L’intervention que Nathan réalisa à Caprino Veronese le 23 avril 1954 ne se déroula pas de la manière prévue. Wilhelm Göecke était ivre lorsqu’ils le capturèrent et ils durent attendre le milieu de la nuit pour l’interroger.

Il avoua sans détour sa culpabilité, exprima ses regrets et protesta qu’il n’avait fait qu’obéir aux ordres du Führer.

Lorsqu’il prit conscience que ses aveux ne changeraient en rien les résolutions de ses ravisseurs, il leur lança quelques insultes et déclara que s’il pouvait réécrire l’Histoire, il la réécrirait de la même façon. Leur échange se poursuivit durant une heure, sans succès.

Göecke se débattit lorsque Nathan lui passa la corde autour du cou. Il lança un énergique « Heil Hitler ! » avant de rendre son dernier souffle.

David Sarfatti retourna travailler au cimetière le lendemain. Le plan prévoyait qu’il poursuive sa fonction jusqu’en juin pour éviter que sa disparition n’attire l’attention des autorités et de la police.

Le corps de Wilhelm Göecke fut retrouvé le 27 avril. La police ne trouva aucun indice probant sur les lieux.

Le lundi 3 mai 1954, alors qu’il était de retour à Berlin, Nathan reçut l’appel de Robert Kervyn.

Il l’accueillit froidement.

— J’ai fait un premier examen, nous n’avons rien sur Rudolf Volker. Je suis désolé. À première vue, il ne s’est pas distingué pendant la guerre ni en mal, encore moins en bien.

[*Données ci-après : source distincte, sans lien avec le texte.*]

Lemma counts_insert i x (l : list WinCycle) : (i < length l)%nat ->
  counts (<[i := x]> l) = counts l - count (l !!! i) + count x.
Proof.
  revert i. induction l as [|e l IH]; intros [|i] Hi; cbn in Hi; try lia.
  { cbn. rewrite !counts_cons. lia. }
  specialize (IH i ltac:(lia)). change ((e :: l) !!! S i) with (l !!! i).
  change (count e + counts (<[i := x]> l) = count e + counts l - count (l !!! i) + count x). lia.
Qed.

Lemma counts_nonneg l : Forall slot_ok l -> 0 <= counts l.
Proof.
  induction 1 as [|e l [_ He] _ IH]; [done|]. rewrite counts_cons. lia.
Qed.

Lemma counts_elem e l : Forall slot_ok l -> e ∈ l -> count e <= counts l.
Proof.
  intros Hf Hin. apply list_elem_of_split in Hin as (l1 & l2 & ->).
  rewrite counts_app, counts_cons.
  apply Forall_app in Hf as [Hf1 Hf2]. inversion Hf2; subst.
  pose proof (counts_nonneg l1 Hf1). pose proof (counts_nonneg l2 ltac:(done)). lia.
Qed.

Lemma counts_replicate n : counts (replicate n zero) = 0.
Proof. induction n as [|n IH]; cbn; [done|]. rewrite counts_cons. cbn. lia. Qed.

Lemma counts_pos l : Forall slot_ok l -> 0 < counts l ->
  exists i, (i < length l)%nat /\ 0 < count (l !!! i).
Proof.
  induction 1 as [|e l [_ He] _ IH]; [done|]. rewrite counts_cons. intros Hp.
  destruct (decide (0 < count e)); [by exists 0%nat; split; [cbn; lia|]|].
  destruct IH as (i & Hi & Hc); [lia|]. exists (S i). split; [cbn; lia|done].
Qed.

(** ** The searches *)

Lemma window_scan_spec touch record mask n pos (win : list WinCycle) port :
  in_u8 mask -> Forall slot_ok win -> Forall (fun e => count e <= WSZ) win ->
  0 <= pos -> n = O \/ pos + Z.of_nat n <= Z.of_nat (length win) ->
  (scan touch record mask n pos win port = (None, win, port) /\
   forall i, pos <= i < pos + Z.of_nat n -> avail (win !!! Z.to_nat i) mask = 0) \/
  exists p, pos <= p < pos + Z.of_nat n /\ avail (win !!! Z.to_nat p) mask <> 0 /\
    (forall i, pos <= i < p -> avail (win !!! Z.to_nat i) mask = 0) /\
    scan touch record mask n pos win port =
      (Some p, <[Z.to_nat p := taken touch mask (win !!! Z.to_nat p)]> win,
       port_after touch record (win !!! Z.to_nat p) mask port).
Proof.
  intros Hm Hok Hle. revert pos. induction n as [|n IH]; intros pos Hp Hl.
  { left. split; [done|]. lia. }
  destruct Hl as [|Hl]; [done|].
  assert (is_Some (win !! Z.to_nat pos)) as [e He] by (apply lookup_lt_is_Some; lia).
  pose proof (list_lookup_total_correct _ _ _ He) as Ht.
  pose proof (proj1 (Forall_lookup _ _) Hok _ _ He) as Heok.
  pose proof (proj1 (Forall_lookup _ _) Hle _ _ He) as Hele. cbn in Hele.
  cbn [scan]. rewrite Ht. destruct (decide (avail e mask = 0)) as [Ha|Ha].
  - rewrite trySchedule_full by done. rewrite Z.eqb_refl, list_insert_id by done.
    destruct (IH (pos + 1)) as [[-> Hn]|(p & Hpr & Hpa & Hlow & ->)]; [lia|lia| |].
    + left. split; [done|]. intros i Hi. destruct (decide (i = pos)) as [->|]; [by rewrite Ht|].
      apply Hn. lia.
    + right. exists p. split; [lia|]. split; [done|]. split; [|done].
      intros i Hi. destruct (decide (i = pos)) as [->|]; [by rewrite Ht|]. apply Hlow. lia.
  - rewrite trySchedule_taken by done. rewrite (proj2 (Z.eqb_neq _ _) Ha).
    right. exists pos. rewrite Ht. split; [lia|]. split; [done|]. split; [lia|done].
Qed.

Lemma ub_get_below k ub : Forall (fun e => k < e.1) ub -> ub_get k ub = zero.
Proof.
  induction 1 as [|[k' wc] ub Hk _ IH]; cbn in *; [done|].
  by rewrite (proj2 (Z.eqb_neq k' k)) by lia.
Qed.


(** What a search of the map from cycle [c] on leaves. *)
Record ub_post (touch : bool) (mask c : Z) (ub : list (Z * WinCycle)) (k : Z)
    (ub' : list (Z * WinCycle)) : Prop := {
  ubp_fit : first_fit (fun j => ub_get j ub) c mask k;
  ubp_sorted : keys_sorted ub';
  ubp_low : forall lo, lo <= c -> Forall (fun e => lo <= e.1) ub -> Forall (fun e => lo <= e.1) ub';
  ubp_get : forall j, ub_get j ub' =
    if decide (j = k) then taken touch mask (ub_get k ub) else ub_get j ub;
  ubp_counts : counts ub'.*2 =
    counts ub.*2 - count (ub_get k ub) + count (taken touch mask (ub_get k ub));
  ubp_ok : Forall (fun e => slot_ok e.2) ub'
}.

Definition ub_ok (ub : list (Z * WinCycle)) : Prop :=
  Forall (fun e => slot_ok e.2 /\ count e.2 <= WSZ) ub.

Lemma ub_post_fresh touch mask c ub : in_u8 mask -> mask <> 0 -> keys_sorted ub ->
  ub_ok ub -> Forall (fun e => c < e.1) ub ->
  ub_post touch mask c ub c ((c, taken touch mask zero) :: ub).
Proof.
  intros Hm Hm0 Hs Hok Hab. pose proof (ub_get_below c ub Hab) as Hz. split.
  - split; [lia|]. rewrite Hz. split; [by apply avail_zero|lia].
  - by constructor.
  - intros lo Hl Hf. by constructor.
  - intros j. rewrite Hz. cbn [ub_get]. destruct (Z.eqb_spec c j); case_decide; congruence || done.
  - rewrite Hz. cbn. rewrite !counts_cons. cbn. lia.
  - constructor; [by apply taken_ok, avail_zero|]. eapply Forall_impl; [exact Hok|]. by intros ? [? _].
Qed.

Lemma ub_post_skip touch mask c c' k1 wc1 ub k ub' :
  k1 < c' -> c <= c' -> slot_ok wc1 -> Forall (fun e => k1 < e.1) ub ->
  (forall j, c <= j < c' -> avail (ub_get j ((k1, wc1) :: ub)) mask = 0) ->
  ub_post touch mask c' ub k ub' -> ub_post touch mask c ((k1, wc1) :: ub) k ((k1, wc1) :: ub').
Proof.
  intros Hk1 Hc Hok Hall Hbusy [(Hck & Hka & Hkl) Hs Hlo Hget Hcnt Hok'].
  assert (forall j, c' <= j -> ub_get j ((k1, wc1) :: ub) = ub_get j ub) as Hsk.
  { intros j Hj. cbn. by rewrite (proj2 (Z.eqb_neq k1 j)) by lia. }
  split; rewrite ?(Hsk k) by lia.
  - split; [lia|]. split; [by rewrite Hsk by lia|]. intros j Hj.
    destruct (decide (j < c')); [apply Hbusy; lia|]. rewrite Hsk by lia. apply Hkl. lia.
  - constructor; [done|]. eapply Forall_impl; [apply (Hlo (k1 + 1)); [lia|]|cbn; lia].
    eapply Forall_impl; [exact Hall|cbn; lia].
  - intros lo Hl Hf. inversion Hf; subst. constructor; [done|]. apply Hlo; [lia|done].
  - intros j. cbn. destruct (Z.eqb_spec k1 j) as [->|]; [|apply Hget].
    by rewrite decide_False by lia.
  - cbn. rewrite !counts_cons. lia.
  - by constructor.
Qed.
Lemma predictor_well_typed_witness :
  exists b oks, predicts 11 18 14 (new 11 14) [(4198400, true); (4198400, false)] = Some (b, oks) /\
    wf 11 18 14 b /\ length oks = 2%nat.
Proof. apply (predictor_well_typed 11 18 14 ltac:(lia) [(4198400, true); (4198400, false)]). lia. Defined.

Lemma predictor_learns_witness :
  exists b' oks, predicts 11 18 14 (new 11 14) (replicate 30 (4198400, true)) = Some (b', oks) /\
    forall i, 18 + 2 <= i < Z.of_nat 30 -> oks !! Z.to_nat i = Some true.
Proof. apply (predictor_learns 11 18 14); [lia|apply predictor_new_wf; lia|lia]. Defined.

End BranchPredictorPAg.

(** ** A ring of the last [SZ] values

    The buffers are written in turn; [log] is everything written so far. *)

Record ring (SZ : Z) (log buf : list Z) (idx : Z) : Prop := {
  ring_len : length buf = Z.to_nat SZ;
  ring_idx : idx = Z.of_nat (length log) mod SZ;
  ring_last : forall n, 0 <= n < Z.of_nat (length log) -> Z.of_nat (length log) - SZ <= n ->
    buf !!! Z.to_nat (n mod SZ) = log !!! Z.to_nat n;
  ring_rest : forall i, Z.of_nat (length log) <= i < SZ -> buf !!! Z.to_nat i = 0
}.

(** The value written [SZ] writes ago, or 0. *)
Definition oldest (SZ : Z) (log : list Z) : Z :=
  if Z.of_nat (length log) <? SZ then 0 else log !!! Z.to_nat (Z.of_nat (length log) - SZ).

Section ring.
Context (SZ : Z) (SZ_pos : 0 < SZ).
(** ** The frontend: fetch of the block that comes *)

Section fetch.
Context (lineSize : Z).

(** Wrong-path fetches of a mispredicted branch, until the branch resolves. *)
Fixpoint wrongPath (n : nat) (i addr cur lastCommit reqCycle : Z) : prog Env unit :=
  match n with
  | O => mret tt
  | S n =>
      r ← l1i_load (u64 (addr + lineSize * i)) cur;
      let fetchLat := r - cur in
      _ ← rec_record cur cur (cur + fetchLat);
      let respCycle := reqCycle + fetchLat in
      if lastCommit <? respCycle then mret tt
      else wrongPath n (i + 1) addr cur lastCommit (respCycle + lineSize / FETCH_BYTES_PER_CYCLE)
  end.

(** The fetches of the block, one per line. *)
Fixpoint ifetch (fuel : nat) (fetchAddr endAddr cur fetchCycle : Z) : prog Env Z :=
  if fetchAddr <? endAddr then
    match fuel with
    | O => lift (Fail NoFuel)
    | S fuel =>
        r ← l1i_load fetchAddr cur;
        let fetchLat := r - cur in
        _ ← rec_record cur cur (cur + fetchLat);
        ifetch fuel (u64 (fetchAddr + lineSize)) endAddr cur (fetchCycle + fetchLat)
    end
  else mret fetchCycle.

(** Branch prediction; the cycle fetch restarts at, and whether the branch was missed. *)
Definition predictBranch (lastCommit cur fetchCycle : Z) (f : frontend)
    : prog Env (frontend * Z * bool) :=
  if negb (branchPc f =? 0) then
    match BranchPredictorPAg.predict 11 18 14 (branchPred f) (branchPc f) (branchTaken f) with
    | None => lift (Fail AssertFailed)
    | Some (bp, true) =>
        mret (mkFront bp 0 (branchTaken f) (branchTakenNpc f) (branchNotTakenNpc f), fetchCycle, false)
    | Some (bp, false) =>
        let addr := if branchTaken f then branchNotTakenNpc f else branchTakenNpc f in
        _ ← wrongPath (Z.to_nat (5 * 64 / lineSize)) 0 addr cur lastCommit fetchCycle;
        mret (mkFront bp 0 (branchTaken f) (branchTakenNpc f) (branchNotTakenNpc f), lastCommit, true)
    end
  else mret (mkFront (branchPred f) 0 (branchTaken f) (branchTakenNpc f) (branchNotTakenNpc f),
             fetchCycle, false).

(** The rest of [bbl] once the uops of the previous block have run: the new frontend,
    [decodeCycle], and whether the branch was mispredicted. *)
Definition fetchBbl (bblAddr : Z) (info : BblInfo) (lastCommit cur dec : Z) (f : frontend)
    : prog Env (frontend * Z * bool) :=
  '(f, fetchCycle, missed) ← predictBranch lastCommit cur (dec - (DECODE_STAGE - FETCH_STAGE)) f;
  fetchCycle ← ifetch (Z.to_nat (bytes info)) bblAddr (u64 (bblAddr + bytes info)) cur fetchCycle;
  mret (f, Z.max (dec + 1) (fetchCycle + (DECODE_STAGE - FETCH_STAGE)), missed).
End fetch.

(** ** A basic block *)

Definition set_decode (dec : Z) (p : pipe) : pipe :=
  mkPipe (curCycle p) dec (curCycleRFReads p) (curCycleIssuedUops p) (insWindow p) (uopQueue p).
(* ===== verification/Cores.v ===== *)
(** The filter caches of FilterCache behind the interface of the out-of-order core, and a
    run of the core with them.  The caches behind the filters are parameters with the
    contract [CacheTiming]. *)
From S2P Require Import Prelude Effects MemHier Hash FilterCache Window OooParts OooCore.
Import MemHier.

(** ** A core's two filter caches *)

Module CorePort.

Record world (W : Type) := mkWorld { fi : FilterCache.filter; fd : FilterCache.filter; wmem : W }.
Arguments mkWorld {W}.
Arguments fi {W}.
Arguments fd {W}.
Arguments wmem {W}.

Section CorePort.
Context {W : Type} (gi gd : FilterCache.config).
(** The mask of the process whose threads the core runs. *)
Context (procMask : Z).
Context (cache_access : MemReq -> prog W Z) (cache_invalidate : InvReq -> prog W (Z * bool)).

Definition on_i {A} (m : prog (FilterCache.filter * W) A) : prog (world W) A := fun w =>
  match m (fi w, wmem w) with
  | Ok (a, (f, v)) => Ok (a, mkWorld f (fd w) v)
  | Fail e => Fail e
  end.
Definition on_d {A} (m : prog (FilterCache.filter * W) A) : prog (world W) A := fun w =>
  match m (fd w, wmem w) with
  | Ok (a, (f, v)) => Ok (a, mkWorld (fi w) f v)
  | Fail e => Fail e
  end.

Definition iload (addr cyc : Z) : prog (world W) Z :=
  on_i (FilterCache.load gi cache_access cache_invalidate procMask [] [] addr cyc false).
Definition dload (addr cyc : Z) : prog (world W) Z :=
  on_d (FilterCache.load gd cache_access cache_invalidate procMask [] [] addr cyc false).
Definition dstore (addr cyc : Z) : prog (world W) Z :=
  on_d (FilterCache.store gd cache_access cache_invalidate procMask [] addr cyc).
Definition switch_caches : prog (world W) unit :=
  _ ← on_i (FilterCache.contextSwitch gi); on_d (FilterCache.contextSwitch gd).

(** The cache answers no earlier than it is asked, and at most [L] cycles after everything
    it has a record of, which [InvW] bounds. *)
Class CacheTiming (L : Z) (InvW : Z -> W -> Prop) := {
  ct_nonneg : 0 <= L;
  ct_mono B B' w : B <= B' -> InvW B w -> InvW B' w;
  ct_access req B w : cycle req <= B -> InvW B w ->
    wp (cache_access req) w (fun r w' => cycle req <= r <= B + L /\ InvW (B + L) w')
}.

Context (L : Z) (InvW : Z -> W -> Prop) {timing : CacheTiming L InvW}.

Definition filter_bound (B : Z) (f : FilterCache.filter) : Prop :=
  forall i, FilterCache.availCycle (FilterCache.filterArray f i) <= B.

Definition InvF (B : Z) (s : FilterCache.filter * W) : Prop := filter_bound B s.1 /\ InvW B s.2.

Lemma InvF_mono B B' s : B <= B' -> InvF B s -> InvF B' s.
Proof. intros Hb [H1 H2]. split; [intros i; specialize (H1 i); lia|by eapply ct_mono]. Qed.

(** A miss. *)
Lemma replace_spec g v idx isLoad c B s : c <= B -> InvF B s ->
  wp (FilterCache.replace g cache_access cache_invalidate procMask [] v idx isLoad c) s
    (fun r s' => c <= r <= B + L /\ InvF (B + L) s').
Proof.
  destruct s as [f w]. intros Hc [Hf Hw]. cbn [fst snd] in Hf, Hw. pose proof ct_nonneg as HL.
  unfold FilterCache.replace. cbn [loop].
  set (req := mkReq _ _ _ _ _ _ _ _). pose proof (ct_access req B w Hc Hw) as Ha.
  apply wp_Ok in Ha as (r & w' & E & Hr & Hw'). cbn [cycle req] in Hr.
  apply wp_Ok. exists r. eexists. split.
  { unfold FilterCache.on_cache, FilterCache.get_entry, FilterCache.set_entry, gets, modify.
    unfold mbind, prog_bind, mret, prog_ret. cbn [fst snd]. rewrite E. reflexivity. }
  split; [done|]. split; [|done]. intros i. cbn.
  destruct (decide (i = idx)) as [->|].
  - rewrite fn_lookup_insert. cbn. specialize (Hf idx). case_match; lia.
  - rewrite fn_lookup_insert_ne by done. specialize (Hf i). lia.
Qed.

Lemma load_line_spec g a c B s : c <= B -> InvF B s ->
  wp (FilterCache.load_line g cache_access cache_invalidate procMask [] a c) s
    (fun r s' => c <= r <= B + L /\ InvF (B + L) s').
Proof.
  intros Hc Hs. pose proof ct_nonneg as HL. unfold FilterCache.load_line.
  apply wp_bind, wp_gets. set (e := FilterCache.filterArray s.1 _).
  assert (FilterCache.availCycle e <= B) by apply Hs.
  destruct (_ =? FilterCache.rdAddr e); [|by apply replace_spec].
  apply wp_bind, wp_modify, wp_ret. split; [lia|].
  apply (InvF_mono B); [lia|]. destruct Hs as [Hf Hw]. split; [exact Hf|exact Hw].
Qed.

Lemma load_spec g a c B s : c <= B -> InvF B s ->
  wp (FilterCache.load g cache_access cache_invalidate procMask [] [] a c false) s
    (fun r s' => c <= r <= B + 2 * L /\ InvF (B + 2 * L) s').
Proof.
  intros Hc Hs. pose proof ct_nonneg as HL. unfold FilterCache.load.
  apply wp_bind. eapply wp_mono; [by apply (load_line_spec g a c B)|]. cbn beta.
  intros r s1 [Hr Hs1]. destruct (FilterCache.isPrefetcher g && negb false).
  - apply wp_bind, wp_modify.
    eapply wp_mono; [apply (load_line_spec _ _ _ (B + L)); [lia|]|].
    { destruct Hs1 as [Hf Hw]. split; [exact Hf|exact Hw]. }
    cbn beta. intros r2 s2 [Hr2 Hs2]. replace (B + 2 * L) with (B + L + L) by lia. split; [lia|done].
  - apply wp_ret. split; [lia|]. eapply InvF_mono; [|exact Hs1]. lia.
Qed.

Lemma store_spec g a c B s : c <= B -> InvF B s ->
  wp (FilterCache.store g cache_access cache_invalidate procMask [] a c) s
    (fun r s' => c <= r <= B + L /\ InvF (B + L) s').
Proof.
  intros Hc Hs. pose proof ct_nonneg as HL. unfold FilterCache.store.
  apply wp_bind, wp_gets. set (e := FilterCache.filterArray s.1 _).
  assert (FilterCache.availCycle e <= B) by apply Hs.
  destruct (_ =? FilterCache.wrAddr e); [|by apply replace_spec].
  apply wp_bind, wp_modify, wp_ret. split; [lia|].
  apply (InvF_mono B); [lia|]. destruct Hs as [Hf Hw]. split; [exact Hf|exact Hw].
Qed.

(** The interface of the out-of-order core, without contention models: nothing to record. *)
#[export] Instance filter_ports : OooCore.CorePorts (world W) := {
  OooCore.l1i_load := iload;
  OooCore.l1d_load := dload;
  OooCore.l1d_store := dstore;
  OooCore.contextSwitch_caches := switch_caches;
  OooCore.rec_record _ _ _ := mret tt;
  OooCore.rec_notifyJoin c := mret c;
  OooCore.rec_notifyLeave _ := mret tt;
  OooCore.rec_cSimStart c := mret c;
  OooCore.rec_cSimEnd c := mret c
}.

Definition Inv (B : Z) (w : world W) : Prop :=
  filter_bound B (fi w) /\ filter_bound B (fd w) /\ InvW B (wmem w).

Lemma on_i_spec B B' (m : prog (FilterCache.filter * W) Z) w (Q : Z -> Prop) : B <= B' -> Inv B w ->
  wp m (fi w, wmem w) (fun r s' => Q r /\ InvF B' s') ->
  wp (on_i m) w (fun r w' => Q r /\ Inv B' w').
Proof.
  intros Hb (H1 & H2 & H3) Hm. apply wp_Ok in Hm as (r & [f v] & E & HQ & Hf & Hv).
  unfold wp, on_i. rewrite E. split; [done|]. split; [done|]. split; [|done].
  intros i. specialize (H2 i). cbn. lia.
Qed.

Lemma on_d_spec B B' (m : prog (FilterCache.filter * W) Z) w (Q : Z -> Prop) : B <= B' -> Inv B w ->
  wp m (fd w, wmem w) (fun r s' => Q r /\ InvF B' s') ->
  wp (on_d m) w (fun r w' => Q r /\ Inv B' w').
Proof.
  intros Hb (H1 & H2 & H3) Hm. apply wp_Ok in Hm as (r & [f v] & E & HQ & Hf & Hv).
  unfold wp, on_d. rewrite E. split; [done|]. split; [|by split].
  intros i. specialize (H1 i). cbn. lia.
Qed.

#[export] Instance filter_laws : OooCore.PortLaws (2 * L) Inv.
Proof.
  pose proof ct_nonneg as HL. split.
  - lia.
  - intros B B' w Hb (H1 & H2 & H3). split_and!; [| |by eapply ct_mono];
      intros i; [specialize (H1 i)|specialize (H2 i)]; lia.
  - intros a c B w Hc Hw. apply (on_i_spec B); [lia|done|]. apply load_spec; [done|].
    destruct Hw as (H1 & H2 & H3). by split.
  - intros a c B w Hc Hw. apply (on_d_spec B); [lia|done|]. apply load_spec; [done|].
    destruct Hw as (H1 & H2 & H3). by split.
  - intros a c B w Hc Hw. apply (on_d_spec B); [lia|done|].
    destruct Hw as (H1 & H2 & H3).
    eapply wp_mono; [by apply (store_spec gd a c B)|]. cbn beta. intros r s' [Hr Hs].
    split; [lia|]. eapply InvF_mono; [|exact Hs]. lia.
  - intros c d r B w _ _ _ Hw. by apply wp_ret.
Qed.
End CorePort.
End CorePort.

(** ** A run of the out-of-order core

    Filters of 4 lines over a memory that always takes 40 cycles. *)
Module OooRun.
Import OooCore.

Definition mem_access (req : MemReq) : prog unit Z := fun w => Ok (cycle req + 40, w).
Definition mem_invalidate (req : InvReq) : prog unit (Z * bool) := fun w => Ok ((inv_cycle req, false), w).
Definition mem_inv (B : Z) (_ : unit) : Prop := True.

#[export] Instance mem_timing : CorePort.CacheTiming mem_access 40 mem_inv.
Proof.
  split; [lia|done|]. intros req B w Hc _. unfold wp, mem_access. split; [lia|done].
Qed.

Definition filter_cfg : FilterCache.config := FilterCache.mkCfg 4 false 0 0 6.
Definition W : Type := CorePort.world unit.
Definition ports : CorePorts W := CorePort.filter_ports filter_cfg filter_cfg 4096 mem_access mem_invalidate.
Definition Inv : Z -> W -> Prop := CorePort.Inv mem_inv.
#[export] Instance laws : @PortLaws W ports (2 * 40) Inv :=
  CorePort.filter_laws filter_cfg filter_cfg 4096 mem_access mem_invalidate 40 mem_inv.

Definition w0 : W := CorePort.mkWorld FilterCache.new FilterCache.new tt.

(** [add r1, [mem]]: a load and an addition. *)
Definition uop_ld : DynUop := mkUop 5 0 9 0 0 0 UOP_LOAD 4 0.
Definition uop_add : DynUop := mkUop 9 6 6 0 1 0 UOP_GENERAL 35 0.
Definition info : BblInfo := mkInfo 1 4 (mkBbl [uop_ld; uop_add] 0).

(** The core after one block and a load. *)
Definition core0 : core := OooCore.new 10000.
Definition ops1 : memops := mkOps (<[0%nat := 4096]> (loadAddrs (cops core0))) (storeAddrs (cops core0)) 1 0.
Definition core1 : core :=
  mkCore (cpipe core0) (cback core0) (clsu core0) ops1 (cfront core0) (cstats core0) (Some info)
    (phaseEndCycle core0).

Example core1_reached :
  ((c ← @bbl W ports 64 256 info core0; mret (prevBbl c, load 4096 (mkOps (loadAddrs (cops c))
     (storeAddrs (cops c)) (loads (cops c)) (stores (cops c))))) w0) = Ok ((Some info, Ok ops1), w0).
Proof. reflexivity. Qed.

(** The load reaches the L1 four cycles late and waits for memory; the addition follows. *)
Example block_run :
  match (@bbl W ports 64 256 info core1 w0) with
  | Ok (c, _) => (curCycle (cpipe c), regScoreboard (cback c) 9, regScoreboard (cback c) 6,
                  decodeCycle (cpipe c), uops (cstats c))
  | Fail _ => (0, 0, 0, 0, 0)
  end = (4, 54, 55, 44, 2).
Proof. vm_compute. reflexivity. Qed.

Lemma core1_ok : core_ok 4 core1.
Proof.
  assert (rob_ok 128 4 (ReorderBuffer.new 128)) as H1.
  { split; try done. apply Forall_replicate. lia. }
  assert (rob_ok 32 4 (ReorderBuffer.new 32)) as H2.
  { split; try done. apply Forall_replicate. lia. }
  split; [|by split|by apply BranchPredictorPAg.predictor_new_wf].
  split_and!; try done.
  - split; cbn; try done.
    + apply Window.window_new_wf; [apply H_ok|apply WSZ_ok].
    + intros j _. by apply Window.new_slot.
    + split; try done. apply Forall_replicate. lia.
  - split; try done. apply Forall_replicate. cbn. lia.
Qed.

Lemma w0_inv : Inv 4 w0.
Proof. by split_and!. Qed.

Lemma uop_ld_ok : uop_ok uop_ld.
Proof. by repeat split. Qed.
Lemma uop_add_ok : uop_ok uop_add.
Proof. by repeat split. Qed.


Lemma bbl_correct_witness :
  nloads (uop (oooBbl info)) = 1 /\
  if decide (nloads (uop (oooBbl info)) = loads (cops core1) /\
             nstores (uop (oooBbl info)) = stores (cops core1)) then
  wp (@bbl W ports 64 256 info core1) w0 (fun c' e' =>
    prevBbl c' = Some info /\ loads (cops c') = 0 /\ stores (cops c') = 0 /\
    branchPc (cfront c') = 0 /\ curCycle (cpipe core1) <= curCycle (cpipe c') /\
    (exists s', dataflow_run (cops core1) (uop (oooBbl info)) (start core1) s' /\
      decodeCycle s'.1.1.1 < decodeCycle (cpipe c') /\
      (mispredBranches (cstats c') <> mispredBranches (cstats core1) ->
         lastCommitCycle s'.2 < decodeCycle (cpipe c')) /\
      (cpipe c', cback c', clsu c') = (set_decode (decodeCycle (cpipe c')) s'.1.1.1, s'.1.1.2, s'.1.2)) /\
    exists B', core_ok B' c' /\ Inv B' e')
  else @bbl W ports 64 256 info core1 w0 = Fail AssertFailed.
Proof.
  split; [done|]. apply (bbl_correct (2 * 40) Inv 64 256 info info 4 core1 w0); try done.
  - apply core1_ok.
  - split; [|by split_and!]. constructor; [apply uop_ld_ok|]. constructor; [apply uop_add_ok|done].
Defined.
End OooRun.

Kervyn conserva son calme.

— Je comprends. Je vous remercie du temps que vous avez investi. Je peux vous donner quelques informations supplémentaires. Je n’ai pas grand-chose sur lui, mais certaines données sont précises et devraient vous aider.

Nathan soupira.

— Allez-y, je note.

— Rudolf Volker est né en 1914, à Bismark, un petit village qui se trouve en Allemagne de l’Est, à deux cents kilomètres de Berlin. Ses parents exploitaient une ferme. Il avait un frère, Werner, qui avait cinq ans de moins que lui. Rudolf a assisté à un discours d’Hitler en décembre 1930, à Berlin. Il a été subjugué par le personnage. Il a rejoint les Jeunesses hitlériennes en 1933. En 1937, il s’est engagé dans la Waffen-SS.

Nathan fit un rapide calcul.

— À vingt-trois ans, l’âge minimal.

— En 1939, il est entré à la Junkerschule à Bad Tölz.

Nathan embraya sur le sujet.

— L’école des officiers SS. Accessible après deux ans de service dans les rangs. D’après les critères de sélection, je peux vous dire que votre Volker mesurait au moins 1,78 mètre et qu’il ne portait pas de lunettes.

— Je l’ignorais. En 1941, il a été affecté au service de Johann von Leers. Il lui servait de secrétaire, entre autres. Il était principalement basé à Berlin et à Iéna, mais il l’accompagnait dans tous ses déplacements.

Nathan tressaillit.

Johann von Leers était l’une des cibles prioritaires du Chat. Aux dernières nouvelles, il se trouvait en Argentine où il travaillait en toute impunité comme rédacteur en chef pour un magazine nazi appelé Der Weg.

Il masqua son intérêt.

— Je vois qui est Johann von Leers. Cette information pourrait m’aider, en effet. C’est tout ce que vous avez ?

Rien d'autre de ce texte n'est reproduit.